Enjoy an excerpt from a few months ago:
As I write this blog post I’m flying to Mexico City from Puerto Vallarta. What an expedition and journey this month and a half in Mexico are turning out to be.
Let me backtrack a little. How did I get to Mexico?
I started working remotely from San Diego. I flew to San Diego, CA on 6/16 and stayed with my friend Jade until 6/19. On my first leg of the trip, I had a mishap…I lost my entire jewelry bag that contained memories from my trips to Egypt, Costa Rica, Zion, Panama, Santa Barbara, and many more beautiful destinations. I was quite devastated. Bewildered and astonished at the fact that I had lost it all…
After hours of remorse, and many tears I remembered these items are just possessions, things really. Nothing and no one can take away my memories of them and the experiences I had in these incredible places.
I remembered that while these items hold sentimental value to me and likely cannot be replaced, they will always have a place in my heart. A fond memory of who I’ve met and where I’ve been.

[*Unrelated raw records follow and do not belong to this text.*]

(* ===== verification/DoubleBufferTurns.v ===== *)
(** * Writers that take turns

    The interleavings of [DoubleBufferConc] with the histories of both ends:
    any number of writers of which one at a time is inside [Write], the
    monitor, the goroutines of the switches and a reader, access by access,
    and users who release chunks and use the memory.  As long as no switch
    exchanges the rings while a writer refers to one, every accepted write is
    delivered, unchanged and in order. *)
From stdpp Require Import functions.
From S2P Require Import Prelude.
From S2P Require Import Consts.
From S2P Require Import Interfaces.
From S2P Require Import Runtime.
From S2P Require Import SmartBuffer.
From S2P Require Import SmartBufferConc.
From S2P Require Import SwitchStrategy.
From S2P Require Import SwitchConfig.
From S2P Require Import Waiters.
From S2P Require Import LifeCycle.
From S2P Require Import BigDataPool.
From S2P Require Import DataChunk.
From S2P Require Import WrapHeap.
From S2P Require Import DoubleBuffer.
From S2P Require Import DoubleBufferFlow.
From S2P Require Import DoubleBufferDelivery.
From S2P Require Import DoubleBufferConc.
From S2P Require Import DoubleBufferSafety.
From S2P Require Import DoubleBufferView.
Open Scope Z_scope.
Open Scope go_scope.

(** ** Histories *)

(** The item a writer carries: copied, and not in a ring yet. *)
Definition in_flight (pc : writer_pc) : option BufferItem :=
  match pc with
  | WFast it | WFastActive it | WFastClosed it _ | WFastPush it _ _ | WLock it | WSlowActive it
  | WSlowState it _ | WSwitch it _ | WSlowWrite it | WSlowClosed it _ | WSlowPush it _ _ => Some it
  | _ => None
  end.

(** The ring it has a reference to. *)
Definition refers (pc : writer_pc) : option nat :=
  match pc with
  | WFastClosed _ b | WFastPush _ b _ | WSlowState _ b | WSlowClosed _ b | WSlowPush _ b _ => Some b
  | _ => None
  end.

(** The next access counts the item: the write takes effect. *)
Definition takes_effect (pc : writer_pc) : bool :=
  match pc with WFastPush _ _ PushAdd | WSlowPush _ _ PushAdd => true | _ => false end.

(** The system, the chunks the readers hold, the bytes of the slice that was
    copied last, and the histories of both ends. *)
Record trace {H S : Type} := mkTrace {
  sys : system H S;
  chunks : list (DataChunk free_action);
  copied : list byte;
  written : list (list byte);
  delivered : list (list byte)
}.
Arguments trace H S : clear implicits.

Inductive trace_event :=
  | TRun (ev : event)
  | TRelease (k : nat)
  | TCleanup (clock : nat → Z) (morder : list (Z * Z)) (border : list (Z * BigDataEntry))
  | TAlloc (n : nat)
  | TStore (p : Z) (l : list byte).

(** A read in one step. *)
Definition reads_now (ev : trace_event) : bool := match ev with TRun (EvRead _ _) => true | _ => false end.

Section trace.
  Context {H S : Type} `{!PendingQueue H, !SwitchStrategy S}.
  Context (range : gmap Z nat → list (Z * nat)).

Definition mem_of (t : trace H S) : memory := mem (objs (db (sys t))).

Definition writer_at (i : nat) (s : system H S) : writer_pc := from_option wpc WIdle (writers s !! i).

Definition with_db (d : DoubleBuffer H S) (t : trace H S) : trace H S :=
  mkTrace H S (set_db d (sys t)) (chunks t) (copied t) (written t) (delivered t).

(** What the histories record when the system goes from [sys t] to [s]. *)
Definition record (ev : event) (s : system H S) (t : trace H S) : trace H S :=
  let got := drop (length (reads (sys t))) (reads s) in
  let cs := omap (λ r, match r with inl c => Some c | inr _ => None end) got in
  mkTrace H S s (chunks t ++ cs)
    (match ev with
     | EvWriter _ i =>
         match writer_at i (sys t) with
         | WClassify p => default [] (slice_bytes (mem_of t) p)
         | _ => copied t
         end
     | _ => copied t
     end)
    (match ev with
     | EvWriter _ i => if takes_effect (writer_at i (sys t)) then written t ++ [copied t] else written t
     | _ => written t
     end)
    (delivered t ++ ((λ c, default [] (slice_bytes (mem (objs (db s))) (Bytes c))) <$> cs)).

Definition trace_step (ev : trace_event) (t : trace H S) : result (trace H S) :=
  match ev with
  | TRun ev => let* s := step range ev (sys t) in Ok (record ev s t)
  | TRelease k =>
      match chunks t !! k with
      | Some c =>
          Ok (mkTrace H S (set_db (Release run_free c (db (sys t))).2 (sys t)) (delete k (chunks t))
                (copied t) (written t) (delivered t))
      | None => Ok t
      end
  | TCleanup clock morder border =>
      Ok (with_db (asyncRecycleWorker_tick clock morder border (db (sys t))) t)
  | TAlloc n => Ok (with_db (set_mem (alloc n (mem_of t)).1 (db (sys t))) t)
  | TStore p l => Ok (with_db (set_mem (store p l (mem_of t)) (db (sys t))) t)
  end.

Fixpoint trace_run (evs : list trace_event) (t : trace H S) : result (trace H S) :=
  match evs with
  | [] => Ok t
  | ev :: evs => let* t := trace_step ev t in trace_run evs t
  end.

(** What is asked for: a call begins when no other is under way, and copies 1
    to 1023 bytes the writer can read; the monitor exchanges the rings while
    no writer refers to one; the goroutines take their numbers in order; and
    no one stores to memory the library holds. *)
Definition trace_allowed (ev : trace_event) (t : trace H S) : Prop :=
  match ev with
  | TRun (EvCall _ _) => Forall (λ w, wpc w = WIdle) (writers (sys t))
  | TRun (EvWriter _ i) =>
      match writer_at i (sys t) with
      | WClassify p => 0 < slen p < SmallDataThreshold ∧ is_Some (slice_bytes (mem_of t) p)
      | _ => True
      end
  | TRun (EvMonitor _) =>
      match monitor (sys t) with
      | MSwitch (SwActive _ _) => Forall (λ w, refers (wpc w) = None) (writers (sys t))
      | _ => True
      end
  | TRun (EvGo i) => in_order i (db (sys t))
  | TRun (EvRead _ sleeps) =>
      match discard_current (db (sys t)) with
      | Ok d1 => calm_pick range maxRetires sleeps d1
      | _ => True
      end
  | TRun (EvRelease _) => False
  | TStore p l =>
      0 < p ∧ p + Z.of_nat (length l) ≤ brk (mem_of t) ∧
      Forall (λ x, disjoint_at (Ptr x) (Size x) p (Z.of_nat (length l)))
        (slots (db (sys t)) ++ omap (λ w, in_flight (wpc w)) (writers (sys t))) ∧
      Forall (λ s, disjoint_at (sptr s) (scap s) p (Z.of_nat (length l))) (SmallPool (pm (db (sys t))))
  | _ => True
  end.

Fixpoint trace_allowed_all (evs : list trace_event) (t : trace H S) : Prop :=
  match evs with
  | [] => True
  | ev :: evs =>
      trace_allowed ev t ∧
      match trace_step ev t with
      | Ok t => trace_allowed_all evs t
      | _ => True
      end
  end.

(** [n] writers around a new double buffer in safe-read mode. *)
Definition trace_start (n : nat) (d : DoubleBuffer H S) : trace H S :=
  mkTrace H S (DoubleBufferConc.start n (RegisterReadMode SafeRead d).1) [] [] [] [].
End trace.

(** ** A push that is under way *)

(** The ring [s0] with the claim of [pc] undone. *)
Definition mid_push (item : BufferItem) (pc : push_pc) (s0 s : SmartBuffer) : Prop :=
  let room := SmartBuffer.count s0 < capacity s0 in
  match pc with
  | PushState | PushCount | PushFull => s = s0
  | PushHead => s = s0 ∧ room
  | PushCas h => s = s0 ∧ h = head s0 ∧ room
  | PushScan _ pos | PushStore pos =>
      s = set_head (int32 (head s0 + 1)) s0 ∧ pos = calcPos (capacity s0) (head s0) ∧ room
  | PushAdd =>
      s = SmartBufferConc.set_buf (<[slot (capacity s0) (-1 + SmartBuffer.count s0) := item]> (buf s0))
            (set_head (int32 (head s0 + 1)) s0) ∧ room
  end.

Definition half_pushed (pc : writer_pc) (a : nat) (s0 s : SmartBuffer) : Prop :=
  match pc with
  | WFastClosed _ b | WSlowState _ b | WSlowClosed _ b => b = a ∧ s = s0
  | WFastPush item b pc | WSlowPush item b pc => b = a ∧ mid_push item pc s0 s
  | _ => s = s0
  end.

Lemma mid_push_count (item : BufferItem) (pc : push_pc) (s0 s : SmartBuffer) :
  mid_push item pc s0 s → SmartBuffer.count s = SmartBuffer.count s0.
Proof. destruct pc; cbn; intuition (subst; done). Qed.

Lemma half_pushed_count (pc : writer_pc) (a : nat) (s0 s : SmartBuffer) :
  half_pushed pc a s0 s → SmartBuffer.count s = SmartBuffer.count s0.
Proof.
  destruct pc; cbn; try (by intros ->); try (by intros [_ ->]); by intros [_ ?%mid_push_count].
Qed.

Lemma half_pushed_SetState (st : Z) (pc : writer_pc) (a : nat) (s0 s : SmartBuffer) :
  half_pushed pc a s0 s → half_pushed pc a (SetState st s0) (SetState st s).
Proof.
  assert (∀ item ppc, mid_push item ppc s0 s → mid_push item ppc (SetState st s0) (SetState st s)) as Hm.
  { intros item ppc. destruct ppc; cbn; intuition (subst; done). }
  destruct pc; cbn; try (by intros ->); try (by intros [? ->]); intros [? ?]; auto.
Qed.

(** An access of [Push]: the ring without the push stays what it is, or the
    push is refused and the ring at most marked, or the item is in. *)
Lemma mid_push_step (item : BufferItem) (pc : push_pc) (s0 s : SmartBuffer) (its : list BufferItem) :
  mid_push item pc s0 s → repr s0 (-1) its →
  SmartBuffer.state s0 = WriteOnly ∨ SmartBuffer.state s0 = ReadOnly →
  ∃ (s' : SmartBuffer) (next : push_pc + option error), push_step item pc s = Ok (s', next) ∧
    match next with
    | inl pc' => pc ≠ PushAdd ∧ mid_push item pc' s0 s'
    | inr None => pc = PushAdd ∧ Z.of_nat (length its) < capacity s0 ∧
        s' = pushed item (-1 + Z.of_nat (length its)) s0
    | inr (Some _) => pc ≠ PushAdd ∧ (s' = s0 ∨ s' = SetState ReadOnly s0)
    end.
Proof.
  intros Hm Hr Hst. pose proof Hr as [Hc Hb Ht Hh Hn Hroom Hi].
  assert (aligned (capacity s0) (-1 + Z.of_nat (length its))) as Hal
    by (apply aligned_small; [done|unfold in_signed; lia]).
  assert (calcPos (capacity s0) (head s0) = (-1 + Z.of_nat (length its)) `mod` capacity s0) as Hpos
    by (by rewrite Hh, Hal).
  destruct pc as [| | | |h|n pos|pos|]; cbn [push_step mid_push] in *.
  - subst s. case_decide; eexists _, _; (split; [done|]); (split; [done|]); [by left|done].
  - subst s. case_decide; eexists _, _; (split; [done|]); (split; [done|]); [done|].
    cbn. split; [done|lia].
  - subst s. eexists _, _. split; [done|]. split; [done|]. right.
    destruct Hst as [-> | ->]; [by rewrite decide_True|by rewrite decide_False].
  - destruct Hm as [-> Hlt]. eexists _, _. split; [done|]. by split.
  - destruct Hm as (-> & -> & Hlt). rewrite decide_True by done. eexists _, _. split; [done|]. by split.
  - destruct Hm as (-> & -> & Hlt). destruct n as [|n]; [eexists _, _; split; [done|]; by split|].
    rewrite Hpos. cbn [buf set_head].
    destruct (lookup_lt_is_Some_2 (buf s0) (slot (capacity s0) (-1 + Z.of_nat (length its)))) as [y Hy];
      [apply slot_lt; lia|]. rewrite (index_slot _ _ _ y) by (done || lia). cbn [rbind].
    case_decide; eexists _, _; (split; [done|]); by rewrite <- Hpos.
  - destruct Hm as (-> & -> & Hlt). rewrite Hpos. cbn [buf set_head].
    rewrite set_slot by lia. cbn [rbind]. eexists _, _. split; [done|]. split; [done|]. cbn.
    split; [by rewrite Hn|done].
  - destruct Hm as (-> & Hlt). eexists _, _. split; [done|]. split; [done|]. split; [lia|].
    unfold add_count, pushed. cbn. rewrite Hh, Hn, signed_idemp_add_l.
    by rewrite (signed_id 32 (Z.of_nat _ + 1)) by (unfold in_signed; lia).
Qed.

(** ** The invariant *)

(** Writer [i] is the one whose turn it is. *)
Definition turn (ws : list writer) (i : nat) (w : writer) : Prop :=
  ws !! i = Some w ∧ ∀ (j : nat) (w' : writer), ws !! j = Some w' → j ≠ i → wpc w' = WIdle.

(** The calls that have returned without an error. *)
Definition successes (rs : list (option error)) : nat := length (filter (λ r, r = None) rs).
Definition accepted (ws : list writer) : nat := successes (concat (returned <$> ws)).

(** The write has taken effect and the call has not returned. *)
Definition counted (pc : writer_pc) : nat :=
  match pc with WFastCount | WSlowCount | WUnlock None => 1 | _ => 0 end.

Lemma turn_move (ws : list writer) (i : nat) (w w' : writer) :
  turn ws i w → turn (<[i := w']> ws) i w'.
Proof.
  intros [Hi Hj]. split; [by apply list_lookup_insert_eq; eapply lookup_lt_Some|].
  intros j w2 Hw2 Hne. rewrite list_lookup_insert_ne in Hw2 by done. by eapply Hj.
Qed.

Lemma turn_take (ws : list writer) (i : nat) (w : writer) :
  Forall (λ w, wpc w = WIdle) ws → ws !! i = Some w → turn ws i w.
Proof. intros Hall Hi. split; [done|]. intros j w' Hj _. by eapply (Forall_lookup_1 _ _ _ _ Hall). Qed.

Lemma turn_omap {A : Type} (g : writer_pc → option A) (ws : list writer) (i : nat) (w : writer) (x : A) :
  turn ws i w → g (wpc w) = Some x → x ∈ omap (λ w, g (wpc w)) ws.
Proof.
  intros [Hi _] Hx. apply list_elem_of_omap. exists w. split; [by eapply list_elem_of_lookup_2|done].
Qed.

Lemma successes_app (rs rs' : list (option error)) :
  successes (rs ++ rs') = (successes rs + successes rs')%nat.
Proof. unfold successes. by rewrite filter_app, length_app. Qed.

Lemma successes_one (err : option error) : successes [err] = if err then 0%nat else 1%nat.
Proof. by destruct err. Qed.

Lemma accepted_move (ws : list writer) (i : nat) (w w' : writer) :
  ws !! i = Some w →
  (accepted (<[i := w']> ws) + successes (returned w) = accepted ws + successes (returned w'))%nat.
Proof.
  intros Hi. unfold accepted. rewrite insert_take_drop by (by eapply lookup_lt_Some).
  rewrite <- (take_drop_middle _ _ _ Hi) at 3. rewrite !fmap_app, !fmap_cons, !concat_app.
  cbn [concat]. rewrite !successes_app. lia.
Qed.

I found it comforting that now I have the space and time to acquire new possessions and memories here in Mexico. I have the opportunity to make connections with those I purchase jewelry from.
It may sound silly, but each piece in my jewelry collection enlists a certain emotion in me. A memory of the sea, the sound of a turtle swimming to the surface for a breath of air, the ripples of the sand dunes in the Egyptian desert, or the ferocity of a tropical rainforest ready to unleash havoc at any moment in time.
I see it all through my jewlery. The memories and feelings the artists referenced in their creation process and my own anecdotal memories from my travels. I see them as a lens into my past and the past of the community that welcomed me.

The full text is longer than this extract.